Exercise aim ->
Search the records for the string "empty" and copy every line where it turns up.

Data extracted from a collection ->
####################

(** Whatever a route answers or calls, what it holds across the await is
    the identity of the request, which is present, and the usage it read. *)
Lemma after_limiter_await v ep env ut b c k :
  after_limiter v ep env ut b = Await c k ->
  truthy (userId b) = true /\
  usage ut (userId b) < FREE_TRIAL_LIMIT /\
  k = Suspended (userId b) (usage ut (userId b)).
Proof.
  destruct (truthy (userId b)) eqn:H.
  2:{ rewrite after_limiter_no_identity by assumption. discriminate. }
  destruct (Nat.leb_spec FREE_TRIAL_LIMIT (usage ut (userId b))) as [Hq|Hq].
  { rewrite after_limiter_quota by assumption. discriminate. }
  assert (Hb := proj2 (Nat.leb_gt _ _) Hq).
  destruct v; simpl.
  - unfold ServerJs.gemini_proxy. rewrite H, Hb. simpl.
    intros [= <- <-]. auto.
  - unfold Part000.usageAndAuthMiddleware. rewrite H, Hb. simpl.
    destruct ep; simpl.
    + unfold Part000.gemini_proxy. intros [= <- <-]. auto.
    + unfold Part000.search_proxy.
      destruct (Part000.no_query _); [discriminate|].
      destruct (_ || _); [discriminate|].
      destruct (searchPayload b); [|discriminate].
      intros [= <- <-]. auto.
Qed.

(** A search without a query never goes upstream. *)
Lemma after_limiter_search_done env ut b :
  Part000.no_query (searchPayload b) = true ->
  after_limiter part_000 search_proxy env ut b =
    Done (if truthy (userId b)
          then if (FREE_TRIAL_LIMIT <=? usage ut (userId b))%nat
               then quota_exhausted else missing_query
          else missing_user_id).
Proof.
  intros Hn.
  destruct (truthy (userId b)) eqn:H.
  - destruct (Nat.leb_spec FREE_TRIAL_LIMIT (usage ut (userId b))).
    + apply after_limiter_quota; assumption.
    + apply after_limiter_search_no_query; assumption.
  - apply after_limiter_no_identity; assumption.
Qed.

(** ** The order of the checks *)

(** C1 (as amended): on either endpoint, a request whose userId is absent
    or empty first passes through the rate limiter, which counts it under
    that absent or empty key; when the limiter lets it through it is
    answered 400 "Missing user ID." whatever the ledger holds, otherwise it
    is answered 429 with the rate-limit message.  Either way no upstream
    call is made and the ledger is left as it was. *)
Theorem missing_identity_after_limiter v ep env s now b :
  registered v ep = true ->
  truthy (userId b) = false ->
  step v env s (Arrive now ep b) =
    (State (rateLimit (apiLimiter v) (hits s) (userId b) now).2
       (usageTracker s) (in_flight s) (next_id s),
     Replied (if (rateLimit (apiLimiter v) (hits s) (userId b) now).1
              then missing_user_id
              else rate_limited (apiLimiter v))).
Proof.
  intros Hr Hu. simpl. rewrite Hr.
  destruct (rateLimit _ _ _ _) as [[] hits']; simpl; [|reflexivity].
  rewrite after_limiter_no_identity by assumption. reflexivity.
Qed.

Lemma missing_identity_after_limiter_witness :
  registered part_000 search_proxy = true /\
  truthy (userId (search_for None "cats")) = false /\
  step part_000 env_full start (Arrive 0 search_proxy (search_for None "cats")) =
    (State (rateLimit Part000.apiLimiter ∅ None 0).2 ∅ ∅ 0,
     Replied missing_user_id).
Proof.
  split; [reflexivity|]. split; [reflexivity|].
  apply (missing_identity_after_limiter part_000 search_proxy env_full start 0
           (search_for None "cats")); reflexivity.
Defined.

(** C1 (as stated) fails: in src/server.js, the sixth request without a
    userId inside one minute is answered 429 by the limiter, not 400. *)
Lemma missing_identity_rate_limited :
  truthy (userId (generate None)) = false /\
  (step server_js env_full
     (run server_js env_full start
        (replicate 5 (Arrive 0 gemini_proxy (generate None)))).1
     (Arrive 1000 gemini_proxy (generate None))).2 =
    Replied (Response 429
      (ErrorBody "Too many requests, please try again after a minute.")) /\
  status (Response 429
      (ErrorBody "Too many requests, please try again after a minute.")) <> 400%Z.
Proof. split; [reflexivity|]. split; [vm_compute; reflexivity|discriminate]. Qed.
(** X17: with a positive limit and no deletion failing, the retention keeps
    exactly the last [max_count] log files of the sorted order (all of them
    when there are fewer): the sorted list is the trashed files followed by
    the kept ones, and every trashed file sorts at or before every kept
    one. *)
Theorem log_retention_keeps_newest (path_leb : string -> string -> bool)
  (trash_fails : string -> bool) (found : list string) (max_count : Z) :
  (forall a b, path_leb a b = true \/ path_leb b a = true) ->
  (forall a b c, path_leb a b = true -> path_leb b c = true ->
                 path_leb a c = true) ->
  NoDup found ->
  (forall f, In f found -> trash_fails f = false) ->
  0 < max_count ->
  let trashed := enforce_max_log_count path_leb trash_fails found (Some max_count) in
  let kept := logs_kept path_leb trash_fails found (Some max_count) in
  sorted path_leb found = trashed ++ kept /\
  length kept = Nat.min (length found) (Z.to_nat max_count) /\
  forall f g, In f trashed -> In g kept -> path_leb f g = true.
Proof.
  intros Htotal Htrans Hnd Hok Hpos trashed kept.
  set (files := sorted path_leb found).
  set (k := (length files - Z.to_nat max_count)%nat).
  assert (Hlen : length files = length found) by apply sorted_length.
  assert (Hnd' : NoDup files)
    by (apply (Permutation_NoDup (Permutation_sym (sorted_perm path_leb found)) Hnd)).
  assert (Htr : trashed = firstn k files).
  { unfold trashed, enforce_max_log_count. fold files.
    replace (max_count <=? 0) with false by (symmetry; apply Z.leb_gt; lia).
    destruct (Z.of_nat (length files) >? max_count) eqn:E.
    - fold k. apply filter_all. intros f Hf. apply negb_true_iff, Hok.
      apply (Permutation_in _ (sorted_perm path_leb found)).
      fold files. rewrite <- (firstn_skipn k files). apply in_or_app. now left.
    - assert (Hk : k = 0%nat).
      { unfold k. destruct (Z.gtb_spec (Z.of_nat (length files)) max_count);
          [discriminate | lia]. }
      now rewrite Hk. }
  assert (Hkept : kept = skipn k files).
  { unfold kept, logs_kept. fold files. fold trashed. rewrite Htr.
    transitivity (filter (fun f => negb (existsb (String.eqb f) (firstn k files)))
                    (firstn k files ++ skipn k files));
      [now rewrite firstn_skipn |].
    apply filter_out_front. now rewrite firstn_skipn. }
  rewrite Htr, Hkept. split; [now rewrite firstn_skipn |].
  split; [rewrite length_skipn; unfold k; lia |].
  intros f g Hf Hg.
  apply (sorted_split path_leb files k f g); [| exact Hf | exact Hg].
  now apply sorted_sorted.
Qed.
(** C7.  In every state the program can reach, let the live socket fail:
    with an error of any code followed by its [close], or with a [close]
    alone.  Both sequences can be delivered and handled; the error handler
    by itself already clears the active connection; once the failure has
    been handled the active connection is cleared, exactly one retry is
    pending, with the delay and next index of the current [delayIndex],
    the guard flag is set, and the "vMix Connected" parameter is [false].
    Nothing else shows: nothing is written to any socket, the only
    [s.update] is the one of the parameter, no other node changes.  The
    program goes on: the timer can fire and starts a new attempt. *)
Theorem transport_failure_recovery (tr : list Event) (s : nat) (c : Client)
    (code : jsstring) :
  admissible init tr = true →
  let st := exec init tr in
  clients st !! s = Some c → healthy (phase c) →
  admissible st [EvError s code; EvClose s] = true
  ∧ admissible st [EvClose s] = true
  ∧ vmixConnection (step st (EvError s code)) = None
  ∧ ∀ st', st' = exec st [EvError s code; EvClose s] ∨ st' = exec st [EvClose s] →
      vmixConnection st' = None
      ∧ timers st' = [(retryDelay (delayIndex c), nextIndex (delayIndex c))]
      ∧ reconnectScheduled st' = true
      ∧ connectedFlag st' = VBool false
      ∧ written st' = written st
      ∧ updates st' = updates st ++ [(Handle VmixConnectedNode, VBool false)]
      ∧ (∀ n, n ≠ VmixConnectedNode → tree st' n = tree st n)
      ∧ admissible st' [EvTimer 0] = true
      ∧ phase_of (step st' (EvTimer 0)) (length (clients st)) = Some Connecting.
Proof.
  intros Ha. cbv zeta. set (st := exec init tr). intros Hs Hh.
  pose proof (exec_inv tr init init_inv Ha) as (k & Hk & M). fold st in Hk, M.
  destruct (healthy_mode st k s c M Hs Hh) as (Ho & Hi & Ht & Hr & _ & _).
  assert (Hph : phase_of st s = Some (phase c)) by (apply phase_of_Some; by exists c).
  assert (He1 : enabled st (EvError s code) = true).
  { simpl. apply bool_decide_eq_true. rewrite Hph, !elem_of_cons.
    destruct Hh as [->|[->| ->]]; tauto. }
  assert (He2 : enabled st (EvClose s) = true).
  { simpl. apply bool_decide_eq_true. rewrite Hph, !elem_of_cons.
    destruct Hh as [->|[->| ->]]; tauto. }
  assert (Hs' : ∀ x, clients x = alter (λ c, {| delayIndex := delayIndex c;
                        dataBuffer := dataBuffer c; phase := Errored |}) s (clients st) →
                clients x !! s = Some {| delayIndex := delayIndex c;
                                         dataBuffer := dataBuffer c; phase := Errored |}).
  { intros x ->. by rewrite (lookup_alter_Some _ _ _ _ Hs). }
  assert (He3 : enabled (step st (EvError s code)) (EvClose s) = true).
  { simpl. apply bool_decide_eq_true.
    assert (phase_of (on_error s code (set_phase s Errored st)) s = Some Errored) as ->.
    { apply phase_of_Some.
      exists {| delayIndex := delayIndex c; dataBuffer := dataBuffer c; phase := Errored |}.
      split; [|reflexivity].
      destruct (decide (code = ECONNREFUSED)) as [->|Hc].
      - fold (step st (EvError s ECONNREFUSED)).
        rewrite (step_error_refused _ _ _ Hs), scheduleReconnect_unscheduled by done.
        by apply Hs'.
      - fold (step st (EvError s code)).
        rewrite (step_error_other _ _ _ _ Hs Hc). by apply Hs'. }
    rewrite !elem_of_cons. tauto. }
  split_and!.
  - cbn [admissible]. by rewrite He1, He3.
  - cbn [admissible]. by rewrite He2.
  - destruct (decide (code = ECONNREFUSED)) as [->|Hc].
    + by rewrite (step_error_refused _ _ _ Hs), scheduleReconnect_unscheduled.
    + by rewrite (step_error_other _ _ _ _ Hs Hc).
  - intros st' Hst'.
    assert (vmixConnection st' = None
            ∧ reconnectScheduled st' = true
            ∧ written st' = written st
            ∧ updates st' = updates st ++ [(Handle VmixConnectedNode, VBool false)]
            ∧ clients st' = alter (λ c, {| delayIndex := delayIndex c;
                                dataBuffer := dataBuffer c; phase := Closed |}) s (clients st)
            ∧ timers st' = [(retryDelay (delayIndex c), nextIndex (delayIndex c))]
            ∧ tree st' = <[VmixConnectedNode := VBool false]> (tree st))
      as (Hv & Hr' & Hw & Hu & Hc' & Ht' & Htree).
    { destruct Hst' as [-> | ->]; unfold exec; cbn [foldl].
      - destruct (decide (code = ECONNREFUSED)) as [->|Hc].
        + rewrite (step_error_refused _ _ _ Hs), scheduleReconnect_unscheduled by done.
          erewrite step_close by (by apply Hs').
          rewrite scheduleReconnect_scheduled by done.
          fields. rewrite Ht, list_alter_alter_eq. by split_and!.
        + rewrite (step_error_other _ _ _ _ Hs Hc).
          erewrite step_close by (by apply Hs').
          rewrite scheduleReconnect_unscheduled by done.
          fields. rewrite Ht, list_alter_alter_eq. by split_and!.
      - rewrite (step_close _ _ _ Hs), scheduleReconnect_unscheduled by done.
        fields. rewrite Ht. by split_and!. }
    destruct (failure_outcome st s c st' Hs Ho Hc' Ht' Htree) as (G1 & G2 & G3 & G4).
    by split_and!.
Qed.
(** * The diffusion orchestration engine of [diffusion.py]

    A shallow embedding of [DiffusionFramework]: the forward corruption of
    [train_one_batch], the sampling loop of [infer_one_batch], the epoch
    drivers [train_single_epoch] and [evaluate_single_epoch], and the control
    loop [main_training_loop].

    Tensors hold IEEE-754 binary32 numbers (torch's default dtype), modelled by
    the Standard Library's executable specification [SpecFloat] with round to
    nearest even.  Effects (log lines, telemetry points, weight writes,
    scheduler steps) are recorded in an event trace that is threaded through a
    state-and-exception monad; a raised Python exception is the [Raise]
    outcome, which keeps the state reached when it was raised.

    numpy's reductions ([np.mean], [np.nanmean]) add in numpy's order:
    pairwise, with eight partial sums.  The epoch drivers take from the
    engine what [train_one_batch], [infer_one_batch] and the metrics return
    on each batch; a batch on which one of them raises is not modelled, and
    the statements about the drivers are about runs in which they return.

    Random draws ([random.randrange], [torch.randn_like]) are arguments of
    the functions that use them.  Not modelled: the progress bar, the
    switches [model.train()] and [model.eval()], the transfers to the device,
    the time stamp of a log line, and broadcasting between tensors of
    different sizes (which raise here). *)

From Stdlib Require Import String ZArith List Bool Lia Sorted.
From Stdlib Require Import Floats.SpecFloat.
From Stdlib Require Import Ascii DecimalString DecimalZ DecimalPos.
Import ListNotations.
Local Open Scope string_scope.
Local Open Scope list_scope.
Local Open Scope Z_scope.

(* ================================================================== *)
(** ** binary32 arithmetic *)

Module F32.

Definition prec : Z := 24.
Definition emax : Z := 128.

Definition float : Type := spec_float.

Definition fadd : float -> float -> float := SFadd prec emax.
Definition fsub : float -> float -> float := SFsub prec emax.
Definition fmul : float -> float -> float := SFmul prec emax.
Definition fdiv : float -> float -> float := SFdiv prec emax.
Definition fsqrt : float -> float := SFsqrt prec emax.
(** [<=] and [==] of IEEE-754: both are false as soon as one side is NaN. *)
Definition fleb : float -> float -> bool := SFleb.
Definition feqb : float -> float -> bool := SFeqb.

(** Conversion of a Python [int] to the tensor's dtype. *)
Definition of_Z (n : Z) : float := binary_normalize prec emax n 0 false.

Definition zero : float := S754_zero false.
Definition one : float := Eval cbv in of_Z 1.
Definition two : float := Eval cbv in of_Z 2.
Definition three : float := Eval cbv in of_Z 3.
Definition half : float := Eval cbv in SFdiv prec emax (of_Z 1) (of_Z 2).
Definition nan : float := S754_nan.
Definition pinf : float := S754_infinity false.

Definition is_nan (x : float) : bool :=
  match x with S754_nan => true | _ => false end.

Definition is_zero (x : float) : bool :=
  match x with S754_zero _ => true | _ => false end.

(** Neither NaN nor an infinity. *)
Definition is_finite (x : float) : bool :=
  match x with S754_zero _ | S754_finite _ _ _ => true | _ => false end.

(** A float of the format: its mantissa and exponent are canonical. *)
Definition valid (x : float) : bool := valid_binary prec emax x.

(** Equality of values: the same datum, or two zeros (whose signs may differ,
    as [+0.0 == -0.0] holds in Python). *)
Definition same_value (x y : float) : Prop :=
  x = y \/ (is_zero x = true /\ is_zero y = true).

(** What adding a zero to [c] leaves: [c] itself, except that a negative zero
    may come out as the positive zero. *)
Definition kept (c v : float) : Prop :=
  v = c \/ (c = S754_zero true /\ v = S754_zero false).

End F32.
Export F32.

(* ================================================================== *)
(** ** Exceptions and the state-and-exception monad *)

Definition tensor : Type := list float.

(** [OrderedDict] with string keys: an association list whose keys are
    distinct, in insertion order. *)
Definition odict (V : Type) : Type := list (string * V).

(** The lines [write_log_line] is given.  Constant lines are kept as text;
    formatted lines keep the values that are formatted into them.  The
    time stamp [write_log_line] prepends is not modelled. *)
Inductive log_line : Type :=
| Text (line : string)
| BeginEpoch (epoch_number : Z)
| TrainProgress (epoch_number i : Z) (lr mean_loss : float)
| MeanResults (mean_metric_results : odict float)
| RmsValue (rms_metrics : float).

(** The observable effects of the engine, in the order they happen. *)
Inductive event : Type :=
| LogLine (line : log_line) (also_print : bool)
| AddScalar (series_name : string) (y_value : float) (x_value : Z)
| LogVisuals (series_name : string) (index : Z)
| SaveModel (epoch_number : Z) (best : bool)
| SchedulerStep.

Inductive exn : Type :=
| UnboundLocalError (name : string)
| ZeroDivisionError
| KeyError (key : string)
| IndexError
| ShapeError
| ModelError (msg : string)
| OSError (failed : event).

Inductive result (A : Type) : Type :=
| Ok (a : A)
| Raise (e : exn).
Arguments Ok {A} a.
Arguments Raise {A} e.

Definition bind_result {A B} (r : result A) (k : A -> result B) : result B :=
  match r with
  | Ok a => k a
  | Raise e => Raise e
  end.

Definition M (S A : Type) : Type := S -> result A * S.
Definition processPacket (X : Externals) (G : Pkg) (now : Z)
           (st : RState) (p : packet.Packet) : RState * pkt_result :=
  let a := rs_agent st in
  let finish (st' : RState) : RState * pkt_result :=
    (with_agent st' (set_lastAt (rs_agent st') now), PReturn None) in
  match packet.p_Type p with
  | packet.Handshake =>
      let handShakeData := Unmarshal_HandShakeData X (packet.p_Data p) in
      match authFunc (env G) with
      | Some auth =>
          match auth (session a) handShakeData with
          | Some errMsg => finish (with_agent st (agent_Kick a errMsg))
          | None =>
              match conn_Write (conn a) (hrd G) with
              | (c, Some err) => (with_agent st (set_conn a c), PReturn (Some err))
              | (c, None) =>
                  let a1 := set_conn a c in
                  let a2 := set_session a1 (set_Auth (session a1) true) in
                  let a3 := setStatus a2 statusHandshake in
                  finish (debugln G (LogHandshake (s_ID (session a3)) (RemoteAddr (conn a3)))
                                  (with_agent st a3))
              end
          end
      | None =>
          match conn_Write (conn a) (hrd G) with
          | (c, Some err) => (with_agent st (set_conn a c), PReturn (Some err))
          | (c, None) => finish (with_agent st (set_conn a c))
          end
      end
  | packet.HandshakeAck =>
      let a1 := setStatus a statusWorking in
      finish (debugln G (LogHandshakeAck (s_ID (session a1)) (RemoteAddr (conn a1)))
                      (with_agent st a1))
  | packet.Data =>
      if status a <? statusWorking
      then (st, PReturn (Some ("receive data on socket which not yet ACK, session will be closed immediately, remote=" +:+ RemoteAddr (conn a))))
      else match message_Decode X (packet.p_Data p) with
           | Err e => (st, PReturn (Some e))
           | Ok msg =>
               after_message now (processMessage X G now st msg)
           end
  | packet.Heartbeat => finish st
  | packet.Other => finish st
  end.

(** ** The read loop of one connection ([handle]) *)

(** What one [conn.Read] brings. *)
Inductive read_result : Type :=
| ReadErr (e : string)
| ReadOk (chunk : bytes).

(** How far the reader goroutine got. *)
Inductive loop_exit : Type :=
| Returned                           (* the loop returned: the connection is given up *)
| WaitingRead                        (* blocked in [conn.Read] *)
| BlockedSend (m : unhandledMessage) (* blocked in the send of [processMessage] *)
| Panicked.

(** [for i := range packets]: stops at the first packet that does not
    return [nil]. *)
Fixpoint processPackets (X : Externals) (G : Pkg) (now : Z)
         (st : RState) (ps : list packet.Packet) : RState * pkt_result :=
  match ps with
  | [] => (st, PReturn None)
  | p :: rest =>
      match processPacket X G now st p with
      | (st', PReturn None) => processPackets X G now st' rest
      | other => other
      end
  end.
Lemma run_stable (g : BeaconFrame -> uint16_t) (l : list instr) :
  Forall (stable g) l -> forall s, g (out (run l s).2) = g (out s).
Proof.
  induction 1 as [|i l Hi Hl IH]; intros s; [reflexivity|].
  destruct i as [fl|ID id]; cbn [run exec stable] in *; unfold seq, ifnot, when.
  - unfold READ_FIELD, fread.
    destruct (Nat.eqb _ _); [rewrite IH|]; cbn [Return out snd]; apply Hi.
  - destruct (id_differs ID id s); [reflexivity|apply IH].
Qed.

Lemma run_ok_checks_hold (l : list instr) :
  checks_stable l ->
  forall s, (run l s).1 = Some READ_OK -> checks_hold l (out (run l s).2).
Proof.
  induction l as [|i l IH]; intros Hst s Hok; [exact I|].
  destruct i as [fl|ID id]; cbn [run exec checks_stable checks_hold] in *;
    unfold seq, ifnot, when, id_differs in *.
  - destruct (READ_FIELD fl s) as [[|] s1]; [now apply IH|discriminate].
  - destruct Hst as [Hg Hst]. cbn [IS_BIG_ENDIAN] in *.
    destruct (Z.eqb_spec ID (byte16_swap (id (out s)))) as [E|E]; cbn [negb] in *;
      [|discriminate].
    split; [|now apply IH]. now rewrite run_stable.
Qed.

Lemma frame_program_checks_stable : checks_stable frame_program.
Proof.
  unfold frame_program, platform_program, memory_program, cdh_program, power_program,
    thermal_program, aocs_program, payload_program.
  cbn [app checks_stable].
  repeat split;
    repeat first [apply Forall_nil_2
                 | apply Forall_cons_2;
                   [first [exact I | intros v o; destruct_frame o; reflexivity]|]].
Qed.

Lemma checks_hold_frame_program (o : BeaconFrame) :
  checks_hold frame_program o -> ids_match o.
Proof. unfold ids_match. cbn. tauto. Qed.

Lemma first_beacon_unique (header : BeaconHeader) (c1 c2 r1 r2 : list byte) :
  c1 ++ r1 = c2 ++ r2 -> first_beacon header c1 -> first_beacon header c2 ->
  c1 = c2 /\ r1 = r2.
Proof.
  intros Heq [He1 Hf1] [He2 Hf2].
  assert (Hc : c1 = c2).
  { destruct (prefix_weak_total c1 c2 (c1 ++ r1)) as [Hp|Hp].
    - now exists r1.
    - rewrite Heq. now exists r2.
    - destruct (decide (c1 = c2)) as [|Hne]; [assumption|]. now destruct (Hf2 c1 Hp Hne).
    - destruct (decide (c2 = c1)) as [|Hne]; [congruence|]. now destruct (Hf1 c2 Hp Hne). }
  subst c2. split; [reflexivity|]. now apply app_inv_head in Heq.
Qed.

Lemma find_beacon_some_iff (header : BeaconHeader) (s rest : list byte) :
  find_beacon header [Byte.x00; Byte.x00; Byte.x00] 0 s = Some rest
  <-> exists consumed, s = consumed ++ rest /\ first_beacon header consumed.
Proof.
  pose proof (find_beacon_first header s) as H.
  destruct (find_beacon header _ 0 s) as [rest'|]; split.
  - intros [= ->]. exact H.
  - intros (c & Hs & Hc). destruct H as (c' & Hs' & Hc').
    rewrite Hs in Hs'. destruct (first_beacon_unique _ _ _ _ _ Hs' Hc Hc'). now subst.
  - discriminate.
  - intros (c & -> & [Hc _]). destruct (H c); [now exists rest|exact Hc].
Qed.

####################

Answer for this exercise ->
    or empty first passes through the rate limiter, which counts it under
    that absent or empty key; when the limiter lets it through it is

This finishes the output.